According to information from different sources analysed in the report, the capital cost of the plant, which will have an installed capacity of 1320 MW if completed, will be between US$ 1.7 billion and US$ 2.1 billion. The financial participation of the Chinese Shanghai Electric Co, part of the Belt and Road Initiative, was key to making the construction of the new power plant possible.
In both cases, the report’s findings show that the projected revenue of the plant will be totally unable to cover its investment costs even after a 30-year long economic life, since coal is increasingly becoming a stranded asset compared with renewable energy for instance.
16 different scenarios were studied with variables related to electricity price and calorific value of coal under different capital investment and fixed operational costs. It turned out that in none of these scenarios did the plant make profits.

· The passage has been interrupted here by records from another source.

(* ===== verification/GoTime.v ===== *)
(** * Go's [time]: durations, the proleptic Gregorian calendar, the layout
    ["2006-01-02 15:04:05"]

    An instant is a [Z] count of nanoseconds since the Unix epoch, a duration a
    signed 64-bit count of nanoseconds.  [ParseDuration] follows the Go 1.14
    scanner with its overflow checks; a fractional part is scaled exactly, where
    Go goes through [float64].  [Format] prints in the process's local zone (a
    fixed offset [tz] in seconds), [Parse] without a zone reads UTC. *)

From S2P Require Import Prelude GoStrings.

Local Open Scope Z_scope.

(** ** [time.ParseDuration] *)

Fixpoint span (P : ascii → bool) (s : string) : string * string :=
  match s with
  | String a s' => if P a then let '(w, r) := span P s' in (String a w, r) else ("", s)
  | "" => ("", "")
  end.

(** [leadingInt]: [None] on overflow of the signed 64-bit accumulator. *)
Fixpoint leading_int (x : Z) (s : string) : option (Z * string) :=
  match s with
  | String a s' =>
      match digit_val a with
      | Some d => if int64_max / 10 <? x then None
                  else if int64_max <? 10 * x + d then None
                  else leading_int (10 * x + d) s'
      | None => Some (x, s)
      end
  | "" => Some (x, "")
  end.

(** [leadingFraction]: digits past an overflow are read and ignored. *)
Fixpoint leading_fraction (overflow : bool) (x scale : Z) (s : string) : Z * Z * string :=
  match s with
  | String a s' =>
      match digit_val a with
      | Some d =>
          if overflow then leading_fraction true x scale s'
          else if int64_max / 10 <? x then leading_fraction true x scale s'
          else if int64_max <? 10 * x + d then leading_fraction true x scale s'
          else leading_fraction false (10 * x + d) (scale * 10) s'
      | None => (x, scale, s)
      end
  | "" => (x, scale, "")
  end.

Definition unit_map (u : string) : option Z :=
  if String.eqb u "ns" then Some 1
  else if String.eqb u "us" || String.eqb u "µs" || String.eqb u "μs" then Some 1000
  else if String.eqb u "ms" then Some 1000000
  else if String.eqb u "s" then Some 1000000000
  else if String.eqb u "m" then Some (60 * 1000000000)
  else if String.eqb u "h" then Some (3600 * 1000000000)
  else None.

The report, prepared with the assumption that current market trends will continue and that there will be no excessive fluctuation in prices, points to an investment that is not economically meaningful for companies and financiers investing in the Hunutlu thermal power plant. It further reveals that this situation, as has happened in the past, will worsen if market conditions continue to develop against coal.
SEFiA (Sustainable Economy and Financial Research Association) Founding Director Bengisu Özenç, the author of the report said: “Our net present value calculations show that under the capital cost scenario which corresponds to the ultra-supercritical coal burning technology, the Hunutlu thermal power plant is unable to pay back its capital cost over a period of 30 years, even under the assumption of high electricity prices. It is therefore worth questioning the political economy and financial sustainability of this investment, which would have an installed capacity of 1320 MW if completed.”

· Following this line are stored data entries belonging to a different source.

(* ===== verification/Kube.v ===== *)
(** * The Kubernetes objects the driver handles

    The fields of [corev1.Pod], [corev1.Secret] and [batchv1.Job] that the driver
    reads, writes or copies.  A Go map that the code compares with [nil] is an
    [option] of a map ([None] is the nil map); fields that are only copied from
    the CSI pod are kept as opaque text ([pod_env]). *)

From S2P Require Import Prelude.

Abbreviation smap := (gmap string string).

(** ** Metadata *)

Record owner_ref := OwnerRef {
  or_apiVersion : string; or_kind : string; or_name : string; or_uid : string;
  or_controller : bool }.

Record objmeta := ObjMeta {
  m_name : string;
  m_namespace : string;
  m_uid : string;
  m_resourceVersion : string;
  m_labels : smap;
  m_annotations : option smap;
  m_finalizers : list string;
  m_deletionTimestamp : option Z;
  m_ownerReferences : list owner_ref }.

(** A fresh [ObjectMeta{Name, Namespace}]. *)
Definition new_meta (name ns : string) : objmeta :=
  ObjMeta name ns "" "" ∅ None [] None [].

(** ** Containers *)

Inductive volume_source :=
  | HostPathSource (path : string) (type : string)
  | SecretSource (secretName : string) (items : list (string * string)).

Record volume := Volume { v_name : string; v_source : volume_source }.

Record volume_mount := VolumeMount {
  vm_name : string; vm_mountPath : string; vm_propagation : option string }.

(** [corev1.ResourceRequirements]; a [resource.Quantity] is kept as its text. *)
Record resources := Resources { r_limits : option smap; r_requests : option smap }.

Record probe := Probe { pr_command : list string; pr_initialDelay : Z; pr_period : Z }.

Record container := Container {
  c_name : string;
  c_image : string;
  c_privileged : bool;
  c_command : list string;
  c_env : list (string * string);
  c_envFrom : list string;            (* names of the secrets *)
  c_volumeMounts : list volume_mount;
  c_resources : resources;
  c_readinessProbe : option probe;
  c_preStop : option (list string) }.

Record pod_env := PodEnv {
  pe_hostNetwork : bool; pe_hostPID : bool; pe_hostIPC : bool;
  pe_hostAliases : string; pe_dnsConfig : string; pe_dnsPolicy : string;
  pe_imagePullSecrets : string; pe_preemptionPolicy : string; pe_tolerations : string }.

Record podspec := PodSpec {
  ps_containers : list container;
  ps_initContainers : list container;
  ps_volumes : list volume;
  ps_nodeName : string;
  ps_serviceAccountName : string;
  ps_priorityClassName : string;
  ps_restartPolicy : string;
  ps_env : pod_env }.

(** ** Status *)

Record condition := Condition {
  cond_type : string; cond_status : string; cond_reason : string; cond_message : string }.

Record terminated := Terminated { t_exitCode : Z; t_reason : string }.

(** [State.Waiting] (its reason) and [State.Terminated]. *)
Record container_status := ContainerStatus {
  cs_name : string; cs_ready : bool;
  cs_waiting : option string; cs_terminated : option terminated }.

Record podstatus := PodStatus {
  st_phase : string; st_reason : string; st_message : string;
  st_conditions : list condition;
  st_initContainerStatuses : list container_status;
  st_containerStatuses : list container_status }.

Definition empty_status : podstatus := PodStatus "" "" "" [] [] [].

(** ** Pods, secrets, jobs *)

Record pod := Pod { p_meta : objmeta; p_spec : podspec; p_status : podstatus }.

Record secret := Secret { s_meta : objmeta; s_stringData : smap }.

Record job := Job {
  j_meta : objmeta; j_template_meta : objmeta; j_template : podspec;
  j_ttlSecondsAfterFinished : option Z; j_conditions : list condition }.

Definition p_name (p : pod) : string := m_name (p_meta p).
Definition p_namespace (p : pod) : string := m_namespace (p_meta p).
Definition p_uid (p : pod) : string := m_uid (p_meta p).
Definition p_labels (p : pod) : smap := m_labels (p_meta p).
Definition p_annotations (p : pod) : option smap := m_annotations (p_meta p).
Definition p_finalizers (p : pod) : list string := m_finalizers (p_meta p).
Definition p_deletionTimestamp (p : pod) : option Z := m_deletionTimestamp (p_meta p).

(** Reading a map that may be nil: a nil map reads as empty. *)
Definition rd (m : option smap) : smap := default ∅ m.

Definition annots (p : pod) : smap := rd (p_annotations p).

(** ** Field updates *)

Definition meta_annotations (a : option smap) (m : objmeta) : objmeta :=
  ObjMeta (m_name m) (m_namespace m) (m_uid m) (m_resourceVersion m) (m_labels m)
          a (m_finalizers m) (m_deletionTimestamp m) (m_ownerReferences m).

Definition meta_finalizers (f : list string) (m : objmeta) : objmeta :=
  ObjMeta (m_name m) (m_namespace m) (m_uid m) (m_resourceVersion m) (m_labels m)
          (m_annotations m) f (m_deletionTimestamp m) (m_ownerReferences m).

Definition meta_owners (o : list owner_ref) (m : objmeta) : objmeta :=
  ObjMeta (m_name m) (m_namespace m) (m_uid m) (m_resourceVersion m) (m_labels m)
          (m_annotations m) (m_finalizers m) (m_deletionTimestamp m) o.

Definition meta_name_ns_labels (name ns : string) (l : smap) (m : objmeta) : objmeta :=
  ObjMeta name ns (m_uid m) (m_resourceVersion m) l
          (m_annotations m) (m_finalizers m) (m_deletionTimestamp m) (m_ownerReferences m).

Definition set_annotations (a : option smap) (p : pod) : pod :=
  Pod (meta_annotations a (p_meta p)) (p_spec p) (p_status p).

Definition set_finalizers (f : list string) (p : pod) : pod :=
  Pod (meta_finalizers f (p_meta p)) (p_spec p) (p_status p).

Definition set_spec (s : podspec) (p : pod) : pod := Pod (p_meta p) s (p_status p).

Definition spec_containers (c : list container) (s : podspec) : podspec :=
  PodSpec c (ps_initContainers s) (ps_volumes s) (ps_nodeName s)
          (ps_serviceAccountName s) (ps_priorityClassName s) (ps_restartPolicy s) (ps_env s).

Definition cont_resources (r : resources) (c : container) : container :=
  Container (c_name c) (c_image c) (c_privileged c) (c_command c) (c_env c) (c_envFrom c)
            (c_volumeMounts c) r (c_readinessProbe c) (c_preStop c).

Lemma annots_set a p : annots (set_annotations a p) = rd a.
Proof. done. Qed.

Lemma annots_set_finalizers f p : annots (set_finalizers f p) = annots p.
Proof. done. Qed.

#[export] Hint Rewrite annots_set annots_set_finalizers : jfs.

(** ** Errors *)

(** gRPC status codes. *)
Inductive code := InvalidArgument | Internal | AlreadyExists | NotFound | Unimplemented.

(** Errors of system calls: [os.IsNotExist] holds of [ENOENT]. *)
Inductive oserr := ENOENT | Errno (n : Z).

(** A Go error value: of the API server (what [apierrors.IsNotFound] and
    [IsConflict] tell apart), a gRPC status with its format string, an operating
    system error, a [fmt.Errorf] or any other error. *)
Inductive error :=
  | ApiNotFound
  | ApiConflict
  | ApiOther (msg : string)
  | StatusErr (c : code) (fmt : string)
  | OsErr (e : oserr)
  | Errorf (fmt : string).

#[export] Instance code_eq_dec : EqDecision code.
Proof. solve_decision. Defined.
#[export] Instance oserr_eq_dec : EqDecision oserr.
Proof. solve_decision. Defined.
#[export] Instance error_eq_dec : EqDecision error.
Proof. solve_decision. Defined.

Definition IsNotFound (e : error) : bool := bool_decide (e = ApiNotFound).
Definition IsConflict (e : error) : bool := bool_decide (e = ApiConflict).
Definition IsNotExist (e : oserr) : bool := bool_decide (e = ENOENT).

(** A Go function returning [(T, error)] of which one is meaningful. *)
Inductive res (A : Type) := Ok (a : A) | Err (e : error).
Arguments Ok {A} a.
Arguments Err {A} e.

#[export] Instance res_mret : MRet res := @Ok.
#[export] Instance res_mbind : MBind res := λ A B f r,
  match r with Ok a => f a | Err e => Err e end.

Pointing out the fact that solar power generation costs have fallen by 90% and wind power by 70% in the last 11 years while the cost of electricity generation from coal-fired thermal power plants has increased by 1%, WWF-Turkey General Manager Aslı Pasinli said: “In an environment where coal exit scenarios are increasingly discussed, the construction of new coal-fired thermal power plants is a serious question mark. The answer to this question can be found in the financial feasibility studies on new plant investments, which are expected to stand idle not only because of climate change concerns but also with the shift of global financial flows. Therefore, we hope that this report on Hunutlu Thermal Power Plant will be an example and contribute to the green recovery and acceleration of Turkey’s transition to a low-carbon economy. Considering the economic profitability of renewable energy investments and their three times more employment capacity, we should not lag behind global trends in order to protect our country’s nature and foster economic development”.

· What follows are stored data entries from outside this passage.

Lemma exec_bind {A B W} (h : handler W) (t : prog A) (f : A → prog B) w :
  exec h (t ≫= f) w =
  match exec h t w with
  | (Done a, w1) => exec h (f a) w1
  | (Panicked s, w1) => (Panicked s, w1)
  end.
Proof.
  unfold exec, result_of, state_of. rewrite run_bind.
  destruct (run h t w) as [[[a|s] τ1] w1]; [|done]. simpl.
  by destruct (run h (f a) w1) as [[??]?].
Qed.

Lemma exec_finally {A W} (h : handler W) (t : prog A) i w :
  exec h (finally t i) w =
  let '(o, w1) := exec h t w in (o, (h _ (EUnlock i) w1).2).
Proof.
  revert w. induction t as [a|s|X e k IH]; intros w; cbn [finally].
  1, 2: rewrite exec_vis; unfold exec, result_of, state_of; simpl;
    by destruct (h unit (EUnlock i) w).
  rewrite !exec_vis. destruct (h X e w) as [x w1]. apply IH.
Qed.

(** ** Automation *)

(** Unfold the monad down to the next request or library call. *)
Ltac prog_simpl :=
  cbn [wp mbind mret prog_mbind prog_mret prog_bind call fst snd].

(** ** Reading a trace *)

(** The pod a successful [EPodGet] answered with; the instant [ENow] answered. *)
Definition got_pod (ev : event) : option pod :=
  match ev with
  | @Ev X e x =>
      match e in eff X return X → option pod with
      | EPodGet _ _ => λ r, match r with Ok p => Some p | Err _ => None end
      | _ => λ _, None
      end x
  end.

Definition got_now (ev : event) : option Z :=
  match ev with
  | @Ev X e x =>
      match e in eff X return X → option Z with
      | ENow => Some
      | _ => λ _, None
      end x
  end.

Definition last_pod (τ : trace) : option pod := last (omap got_pod τ).
Definition last_now (τ : trace) : option Z := last (omap got_now τ).

Lemma last_pod_snoc τ ev :
  last_pod (τ ++ [ev]) = match got_pod ev with Some p => Some p | None => last_pod τ end.
Proof.
  unfold last_pod. rewrite omap_app. simpl. destruct (got_pod ev).
  - by rewrite last_snoc.
  - by rewrite app_nil_r.
Qed.

Lemma last_now_snoc τ ev :
  last_now (τ ++ [ev]) = match got_now ev with Some n => Some n | None => last_now τ end.
Proof.
  unfold last_now. rewrite omap_app. simpl. destruct (got_now ev).
  - by rewrite last_snoc.
  - by rewrite app_nil_r.
Qed.

(** The answer to the last [EPodGet]. *)
Definition got_get (ev : event) : option (res pod) :=
  match ev with
  | @Ev X e x =>
      match e in eff X return X → option (res pod) with
      | EPodGet _ _ => Some
      | _ => λ _, None
      end x
  end.

Definition last_get (τ : trace) : option (res pod) := last (omap got_get τ).

Lemma last_get_snoc τ ev :
  last_get (τ ++ [ev]) = match got_get ev with Some r => Some r | None => last_get τ end.
Proof.
  unfold last_get. rewrite omap_app. simpl. destruct (got_get ev).
  - by rewrite last_snoc.
  - by rewrite app_nil_r.
Qed.

#[export] Hint Rewrite last_pod_snoc last_now_snoc last_get_snoc : jfs.

(** ** Programs that never make some requests *)

Definition eff_class : Type := ∀ X : Set, eff X → bool.

Fixpoint avoids {A} (bad : eff_class) (t : prog A) : Prop :=
  match t with
  | Vis e k => bad _ e = false ∧ ∀ x, avoids bad (k x)
  | _ => True
  end.

Section Avoids.
Context (bad : eff_class).

Lemma avoids_bind {A B} (t : prog A) (f : A → prog B) :
  avoids bad t → (∀ a, avoids bad (f a)) → avoids bad (t ≫= f).
Proof. induction t as [a|s|X e k IH]; simpl; naive_solver. Qed.

Lemma avoids_for_n {B} n (body : prog (option B)) after :
  avoids bad body → avoids bad after → avoids bad (for_n n body after).
Proof.
  intros Hb Ha. induction n as [|n IH]; [done|].
  apply avoids_bind; [done|]. by intros [b|].
Qed.

Lemma avoids_for_each {A} (l : list A) (body : A → prog unit) :
  (∀ x, avoids bad (body x)) → avoids bad (for_each l body).
Proof.
  intros Hb. induction l as [|x l IH]; [done|]. by apply avoids_bind; [apply Hb|].
Qed.

Lemma avoids_with_lock {A} i (t : prog A) :
  bad _ (ELock i) = false → bad _ (EUnlock i) = false → avoids bad t →
  avoids bad (with_lock i t).
Proof.
  intros Hl Hu Ht. split; [done|]. intros _. induction t as [a|s|X e k IH]; simpl in *; naive_solver.
Qed.

Lemma avoids_mono (bad' : eff_class) {A} (t : prog A) :
  (∀ X e, bad' X e = true → bad X e = true) → avoids bad t → avoids bad' t.
Proof.
  intros Hb. induction t as [a|s|X e k IH]; simpl; [done..|]. intros [He Hk]. split; [|auto].
  destruct (bad' X e) eqn:E; [|done]. by rewrite (Hb X e E) in He.
Qed.

(** What the other requests leave unchanged is unchanged by the program. *)
Lemma wp_avoids {A T} (f : trace → T) (t : prog A) τ :
  (∀ τ (X : Set) (e : eff X) x, bad _ e = false → f (τ ++ [Ev e x]) = f τ) →
  avoids bad t → wp t (λ _ τ', f τ' = f τ) τ.
Proof.
  intros Hf. revert τ. induction t as [a|s|X e k IH]; intros τ; simpl; [done..|].
  intros [He Hk] x. rewrite <- (Hf τ X e x He). by apply IH.
Qed.
End Avoids.

#[export] Hint Resolve avoids_bind avoids_for_n avoids_for_each : jfs.

(** Proves [avoids] of a program written with calls, loops and cases. *)
Ltac avoids :=
  repeat first
    [ progress intros
    | match goal with
      | |- avoids _ (for_n _ _ _) => apply avoids_for_n
      | |- avoids _ (for_each _ _) => apply avoids_for_each
      | |- avoids _ (mbind _ _) => apply avoids_bind
      | |- avoids _ (match ?x with _ => _ end) => destruct x
      | |- avoids _ (call _) => split; [reflexivity|]
      | |- avoids _ (Vis _ _) => split; [reflexivity|]
      | |- avoids _ (mret _) => exact I
      | |- avoids _ (Ret _) => exact I
      | |- avoids _ (Crash _) => exact I
      end
    | solve [eauto with jfs] ].

(** The time slept. *)
Definition sleep_of (ev : event) : Z :=
  match ev with @Ev X e _ => match e with ESleep ns => ns | _ => 0%Z end end.

Definition slept (τ : trace) : Z := foldr Z.add 0%Z (sleep_of <$> τ).

Lemma slept_snoc τ ev : slept (τ ++ [ev]) = (slept τ + sleep_of ev)%Z.
Proof.
  unfold slept. induction τ as [|x τ IH]; csimpl; lia.
Qed.

#[export] Hint Rewrite slept_snoc : jfs.

Definition is_sleep : eff_class := λ X e, match e with ESleep _ => true | _ => false end.

Lemma wp_sleepless {A} (t : prog A) τ :
  avoids is_sleep t → wp t (λ _ τ', slept τ' = slept τ) τ.
Proof.
  apply wp_avoids. intros τ' X e x He. rewrite slept_snoc. destruct e; simpl; try lia. done.
Qed.

(** The mounts on a path that were accepted, less the unmounts that were. *)
Definition mount_weight (path : string) (ev : event) : Z :=
  match ev with
  | @Ev X e x =>
      match e in eff X return X → Z with
      | EMount _ t _ _ => λ r, if String.eqb t path && bool_decide (r = None) then 1%Z else 0%Z
      | EUnmount t => λ r, if String.eqb t path && bool_decide (r = None) then (-1)%Z else 0%Z
      | _ => λ _, 0%Z
      end x
  end.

Özlem Katısöz, Policy Coordinator for Turkey at Climate Action Network (CAN) Europe added: “The European Green Deal aims to increase action on climate change also in the EU’s neighbouring countries. Hence the EU should work with countries such as Turkey to prevent the construction of a new Chinese coal plant in its backyard. Investing in coal is not only destroying the health, environment and the climate, it is clearly a waste of money. Demand for coal declines as it gets more and more expensive, while renewables are already cheaper and much more profitable. Turkey and international investors must see the writing on the wall.”